Nochmal: Test auf Varianzhomogenität erst NACH der Verhältnisbildung, falls du eine solche machen solltest.

Wie gesagt, ich würde die Ausreißer gerne anhand des
kompletten (normalisierten) Datensatzes bestimmen.
Wenn ich einen gut normalisierten Daten hinbekäme, könnte ich
ja alle Referenzen zusammen nehmen und nochmal eine
Z-Score-Normalisierung drüberbügeln.

Aber WARUM denn?? Wenn die Normalisierung passt, dann sind Mittelwerte und Standardabweichungen gleich! Wenn du dann wieder durch die plattenweise berechneten SDs teilst, verschlimmbessertst du doch wieder alles. Man kann schlechte Daten nicht durch fünfmal hin-und-her-rechnen in gute Daten verwandeln.

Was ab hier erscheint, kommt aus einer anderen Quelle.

(* ===== verification/Json.v ===== *)
(** * The library json-c, and loops over arrays

    The library is a parameter of the programs that use it: its calls are the
    operations of the class [JsonC], what its documentation says of them is
    the class [JsonCLaws] (with [JsonBuild] and [JsonBuildLaws] for the calls
    that build values), in terms of the JSON value [view o] that a pointer
    stands for.  A pointer is an [option], since json-c stands for the value
    null by a null pointer.  The rest of the file has the counting loops and
    array accesses of these programs. *)
From Stdlib Require Import String.
From S2P Require Import Prelude CArr CBuf CInt.

(** ** The library *)
Inductive json_type :=
  json_type_null | json_type_boolean | json_type_double | json_type_int
  | json_type_object | json_type_array | json_type_string.

#[export] Instance json_type_eq_dec : EqDecision json_type.
Proof. solve_decision. Defined.

Class JsonC (J : Type) := {
  json_tokener_parse : arr → option J;
  (** [None] if there is no such member. *)
  json_object_object_get_ex : option J → arr → option (option J);
  json_object_get_string : option J → option arr;
  json_object_get_string_len : option J → Z;
  json_object_get_int : option J → Z;
  json_object_get_type : option J → json_type;
  json_object_array_length : option J → Z;
  (** Not every version checks that the value is an array. *)
  json_object_array_get_idx : option J → Z → res (option J);
  json_object_to_json_string : option J → arr }.

(** The calls that build values. *)
Class JsonBuild (J : Type) := {
  json_object_new_object : J;
  json_object_new_array : J;
  json_object_new_string : arr → J;
  json_object_object_add : J → arr → J → J;
  json_object_array_add : J → J → J }.

(** ** Loops and accesses to arrays *)

(** [for (i = 0; i < n; i++)]. *)
Fixpoint for_ {St} (n : nat) (i : Z) (body : Z → M St unit) : M St unit :=
  match n with O => mret () | S n => body i;; for_ n (i + 1) body end.

Definition lift {St A} (r : res A) : M St A := λ s, match r with Ok a => Ok (a, s) | Err e => Err e end.

Definition slot {A} (l : list A) (i : Z) : res A :=
  if i <? 0 then Err Segv else match l !! Z.to_nat i with Some a => Ok a | None => Err Segv end.

Lemma slot_Ok {A} (l : list A) i a : slot l i = Ok a → l !! Z.to_nat i = Some a.
Proof. unfold slot. destruct (i <? 0); [done|]. destruct (l !! Z.to_nat i); congruence. Qed.

(** A member of an object. *)
Definition member {J} `{JsonC J} {St} (o : option J) (k : string) (f : option J → M St unit) : M St unit :=
  match json_object_object_get_ex o (chars k) with Some v => f v | None => mret () end.

(** Whatever [m] returns, it keeps [P]. *)
Definition keeps {St A} (P : St → Prop) (m : M St A) : Prop :=
  ∀ s, P s → match m s with Ok (_, s') => P s' | Err _ => True end.

Create HintDb keeps.

Section keeps.
Context {St : Type} (P : St → Prop).

Lemma keeps_ret {A} (a : A) : keeps P (mret a).
Proof. by intros s. Qed.

Lemma keeps_lift {A} (r : res A) : keeps P (lift r).
Proof. intros s Hs. unfold lift. by destruct r. Qed.

Lemma keeps_bind {A B} (m : M St A) (f : A → M St B) : keeps P m → (∀ a, keeps P (f a)) → keeps P (m ≫= f).
Proof.
  intros Hm Hf s Hs. specialize (Hm s Hs). unfold mbind, M_bind. destruct (m s) as [[a s']|e]; [|done]. by apply Hf.
Qed.

Lemma keeps_for n i body : (∀ i, keeps P (body i)) → keeps P (for_ n i body).
Proof.
  intros Hb. revert i. induction n as [|n IH]; intros i; cbn [for_]; [apply keeps_ret|].
  apply keeps_bind; [apply Hb|intros _; apply IH].
Qed.

Lemma keeps_member {J} `{JsonC J} (o : option J) k f : (∀ v, keeps P (f v)) → keeps P (member o k f).
Proof. intros Hf. unfold member. destruct json_object_object_get_ex; [apply Hf|apply keeps_ret]. Qed.
End keeps.

#[export] Hint Resolve keeps_ret keeps_lift keeps_bind keeps_for keeps_member : keeps.

(** ** Documents *)
Inductive json :=
  | JNull | JBool (b : bool) | JInt (z : Z) | JString (s : arr)
  | JArray (l : list json) | JObject (ms : list (arr * json)).

Fixpoint assoc (k : arr) (ms : list (arr * json)) : option json :=
  match ms with [] => None | (k', v) :: ms => if decide (k = k') then Some v else assoc k ms end.

Definition type_of (j : json) : json_type :=
  match j with
  | JNull => json_type_null | JBool _ => json_type_boolean | JInt _ => json_type_int
  | JString _ => json_type_string | JArray _ => json_type_array | JObject _ => json_type_object
  end.

Definition QUOTE : Z := 34.
Definition quote (s : arr) : arr := QUOTE :: s ++ [QUOTE].

(** The characters json-c prints as they are. *)
Definition plain (s : arr) : Prop := Forall (λ c, 32 ≤ c < 127 ∧ c ≠ QUOTE ∧ c ≠ 92 ∧ c ≠ 47) s.

(** What the documentation of json-c says of the calls, for the value [view o]
    a pointer stands for. *)
Class JsonCLaws (J : Type) `{JsonC J} := {
  view : option J → json;
  get_ex_law o k ms : view o = JObject ms → view <$> json_object_object_get_ex o k = assoc k ms;
  get_string_law o s : view o = JString s → no_nul s → json_object_get_string o = Some s;
  get_string_len_law o s : view o = JString s → json_object_get_string_len o = Z.of_nat (length s);
  get_int_law o z : view o = JInt z → - 2 ^ 31 ≤ z < 2 ^ 31 → json_object_get_int o = z;
  get_type_law o : json_object_get_type o = type_of (view o);
  array_length_law o l : view o = JArray l → json_object_array_length o = Z.of_nat (length l);
  array_get_law o l i j : view o = JArray l → l !! i = Some j →
    ∃ o', json_object_array_get_idx o (Z.of_nat i) = Ok o' ∧ view o' = j;
  to_json_law o s : view o = JString s → plain s → json_object_to_json_string o = quote s }.

(** ** What json-c says of values that are built

    [printable]: strings of ASCII characters without control characters, and
    objects with every key once; such a value is printed as a text that parses
    to it again. *)
Definition ascii (s : arr) : bool := forallb (λ c, (32 <=? c) && (c <? 127)) s.

Fixpoint printable (j : json) : bool :=
  match j with
  | JNull | JBool _ => true
  | JInt z => (- 2 ^ 31 <=? z) && (z <? 2 ^ 31)
  | JString s => ascii s
  | JArray l => forallb printable l
  | JObject ms => forallb (λ m, ascii m.1 && printable m.2) ms && bool_decide (NoDup (fst <$> ms))
  end.

Class JsonBuildLaws (J : Type) `{JsonCLaws J} `{JsonBuild J} := {
  new_object_law : view (Some json_object_new_object) = JObject [];
  new_array_law : view (Some json_object_new_array) = JArray [];
  new_string_law s : no_nul s → view (Some (json_object_new_string s)) = JString s;
  object_add_law o k v ms : view (Some o) = JObject ms → assoc k ms = None →
    view (Some (json_object_object_add o k v)) = JObject (ms ++ [(k, view (Some v))]);
  array_add_law o v l : view (Some o) = JArray l →
    view (Some (json_object_array_add o v)) = JArray (l ++ [view (Some v)]);
  print_law o : let t := json_object_to_json_string o in t ≠ [] ∧ no_nul t;
  parse_print_law o : printable (view (Some o)) →
    ∃ o', json_tokener_parse (json_object_to_json_string (Some o)) = Some o' ∧ view (Some o') = view (Some o) }.

(** A list stored into the first elements of an array. *)
Definition fill {A B} (g : A → B → B) (xs : list A) (old : list B) : list B :=
  zip_with g xs old ++ drop (length xs) old.

(** ** Loops that fill an array *)

(** [put l] is the state in which the array is [l]; the body stores [g x] over
    the element at its index, unless [x] does not fit or there is no such
    element. *)
Section fill_loop.
Context {St A B : Type} (put : list B → St) (g : A → B → B) (ck : A → bool) (good : B → Prop).
Context (body : Z → M St unit) (xs0 : list A).
Hypothesis body_ok : ∀ i x l, xs0 !! i = Some x → Forall good l →
  body (Z.of_nat i) (put l) =
    match l !! i with
    | Some b => if ck x then Ok ((), put (<[i := g x b]> l)) else Err Segv
    | None => Err Segv
    end.
Hypothesis g_good : ∀ x b, x ∈ xs0 → ck x → good b → good (g x b).

Lemma for_fill xs ds pre rest : xs0 = ds ++ xs → length pre = length ds → Forall good (pre ++ rest) →
  for_ (length xs) (Z.of_nat (length ds)) body (put (pre ++ rest)) =
    if forallb ck xs && (length xs <=? length rest)%nat then Ok ((), put (pre ++ fill g xs rest)) else Err Segv.
Proof.
  revert ds pre rest. induction xs as [|x xs IH]; intros ds pre rest E Hl Hg; [done|].
  cbn [for_ length]. assert (xs0 !! length ds = Some x) as Hx by (rewrite E; by apply list_lookup_middle).
  unfold mbind, M_bind. rewrite (body_ok _ x) by done.
  destruct rest as [|b rest].
  { rewrite (lookup_ge_None_2 _ (length ds)) by (rewrite app_nil_r; lia). cbn [length Nat.leb]. by rewrite andb_false_r. }
  rewrite (list_lookup_middle pre rest b) by done. cbn [forallb length Nat.leb].
  destruct (ck x) eqn:Ex; [|done].
  replace (<[length ds := g x b]> (pre ++ b :: rest)) with ((pre ++ [g x b]) ++ rest).
  2:{ rewrite insert_app_r_alt by lia. rewrite Hl, Nat.sub_diag. cbn [insert list_insert]. by rewrite <- app_assoc. }
  replace (Z.of_nat (length ds) + 1) with (Z.of_nat (length (ds ++ [x]))) by (rewrite length_app; simpl; lia).
  rewrite IH.
  - cbn [andb]. destruct (_ && _); [|done]. unfold fill. cbn [zip_with drop length app]. by rewrite <- app_assoc.
  - by rewrite <- app_assoc.
  - rewrite !length_app. simpl. lia.
  - apply Forall_app in Hg as [H1 [H2 H3]%Forall_cons]. rewrite !Forall_app. split; [split; [done|]|done].
    constructor; [|done]. apply g_good; [|by rewrite Ex|done]. rewrite E. set_solver.
Qed.

Lemma for_fill_all rest : Forall good rest →
  for_ (length xs0) 0 body (put rest) =
    if forallb ck xs0 && (length xs0 <=? length rest)%nat then Ok ((), put (fill g xs0 rest)) else Err Segv.
Proof. intros Hg. apply (for_fill xs0 [] [] rest); [done..|exact Hg]. Qed.
End fill_loop.

Section view.
Context {J : Type} `{JsonCLaws J}.

Lemma member_view {St} (o : option J) k ms j (f : option J → M St unit) :
  view o = JObject ms → assoc (chars k) ms = Some j → ∃ v, view v = j ∧ member o k f = f v.
Proof.
  intros Ho Hj. pose proof (get_ex_law o (chars k) ms Ho) as E. rewrite Hj in E. unfold member.
  destruct (json_object_object_get_ex o (chars k)) as [v|]; [|done]. injection E as E. by exists v.
Qed.

Lemma s32_length {A} (l : list A) : Z.of_nat (length l) < 2 ^ 31 → s32 (Z.of_nat (length l)) = Z.of_nat (length l).
Proof. intros Hl. apply s32_id. lia. Qed.

End view.

(** The elements a loop up to [n] reads. *)
Definition read_first {A} (l : list A) (n : Z) : res (list A) :=
  if n <=? Z.of_nat (length l) then Ok (take (Z.to_nat n) l) else Err Segv.

Lemma slot_at {A} (l : list A) k : slot l (Z.of_nat k) = match l !! k with Some a => Ok a | None => Err Segv end.
Proof. unfold slot. rewrite (proj2 (Z.ltb_ge _ _)) by lia. by rewrite Nat2Z.id. Qed.

Lemma fill_length {A B} (g : A → B → B) xs old : (length xs ≤ length old)%nat → length (fill g xs old) = length old.
Proof. intros Hl. unfold fill. rewrite length_app, length_zip_with, length_drop. lia. Qed.

Lemma fill_forall {A B} (g : A → B → B) xs old (Q : B → Prop) :
  Forall Q old → (∀ x b, x ∈ xs → Q b → Q (g x b)) → Forall Q (fill g xs old).
Proof.
  intros Ho Hg. unfold fill. apply Forall_app. split; [|by apply Forall_drop].
  revert old Ho. induction xs as [|x xs IH]; intros [|b old] Ho; [constructor..|].
  apply Forall_cons in Ho as [Hb Ho]. cbn [zip_with]. constructor; [apply Hg; [by left|done]|].
  apply IH; [|done]. intros y c Hy. apply Hg. by right.
Qed.

Lemma zip_with_const {A B C} (f : A → C) (xs : list A) (old : list B) : (length xs ≤ length old)%nat →
  zip_with (λ x _, f x) xs old = f <$> xs.
Proof. revert old. induction xs as [|x xs IH]; intros [|b old] Hl; simpl in *; [done..|lia|]. by rewrite IH by lia. Qed.

Lemma read_first_fill {A B} (f : A → B) xs old : (length xs ≤ length old)%nat →
  read_first (fill (λ x _, f x) xs old) (Z.of_nat (length xs)) = Ok (f <$> xs).
Proof.
  intros Hl. unfold read_first. rewrite fill_length, (proj2 (Z.leb_le _ _)), Nat2Z.id by lia.
  unfold fill. rewrite zip_with_const by done. by rewrite take_app_length' by (by rewrite length_fmap).
Qed.

#[export] Instance plain_dec s : Decision (plain s).
Proof. apply Forall_dec. intros c. apply _. Defined.

Ltac by_chars := apply (bool_decide_unpack _); vm_compute; exact I.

Aber mal etwas weg von Deinem Lösungsansatz:

Wenn die allermeisten Werte KEINE Ausreißer sind, mach eine Quantilen-Normalisierung. Damit werden Mediane UND Streuungen in allen Platten gleich gemacht, ja soghar die kompletten Formen der Verteilungen. Und dann nimm alle Punkte außerhalb des Boxplot-Fences als Ausreißer. Fertig.

Die Quantilen-Normalisierung ist relativ simpel:

1. Ordne die Werte jeder Platte der Größe nach.
2. Sei M[n] der Mittelwert der Wells mit den n-t höchsten Werten.
3. Ersetze den Messwert dieser Gene jeweils durch M[n].
4. Verfahre so für alle Positionen n (von 1 bis 348).

LG
Jochen

Hallo Jochen,

ich versuche jetzt nochmal schrittweise durchzugehen.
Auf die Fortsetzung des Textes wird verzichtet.